**BRIEF**
Report, as a single figure, how many lines in the records below include "sent".

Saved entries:
::::::::::

Lemma upsert_items_world clk repos p :
  searches (progress_world (upsert_items clk repos p).2)
  = searches (progress_world p)
  ∧ github_search_tasks (db (progress_world (upsert_items clk repos p).2))
    = github_search_tasks (db (progress_world p))
  ∧ needsSplit (upsert_items clk repos p).2 = needsSplit p
  ∧ nextPage (upsert_items clk repos p).2 = nextPage p.
Proof.
  revert p. induction repos as [|repo rest IH]; intros p; [done|].
  cbn [upsert_items]. unfold upsertRepo.
  destruct (full_name_clash repo _); [done|].
  destruct (IH (mkProgress
                  (mkWorld
                     (upsertSnapshot clk (GitHubRepo.id repo)
                        (GitHubRepo.stargazers_count repo)
                        (GitHubRepo.forks_count repo)
                        (GitHubRepo.open_issues_count repo)
                        (set_repos
                           (upsert (λ r, Repo.repo_id r =? GitHubRepo.id repo)
                              {| Repo.repo_id := GitHubRepo.id repo;
                                 Repo.full_name := GitHubRepo.full_name repo;
                                 Repo.last_seen_at := now_ms clk |}
                              (github_repos
                                 (sent (UpsertRepo (GitHubRepo.id repo))
                                    (db (progress_world p)))))
                           (sent (UpsertRepo (GitHubRepo.id repo))
                              (db (progress_world p)))))
                     (searches (progress_world p)))
                  (reposUpserted p + 1) (snapshotsUpserted p + 1)
                  (needsSplit p) (nextPage p))) as (-> & -> & -> & ->).
  done.
Qed.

::::::::::

**EXERCISE RESULT**
2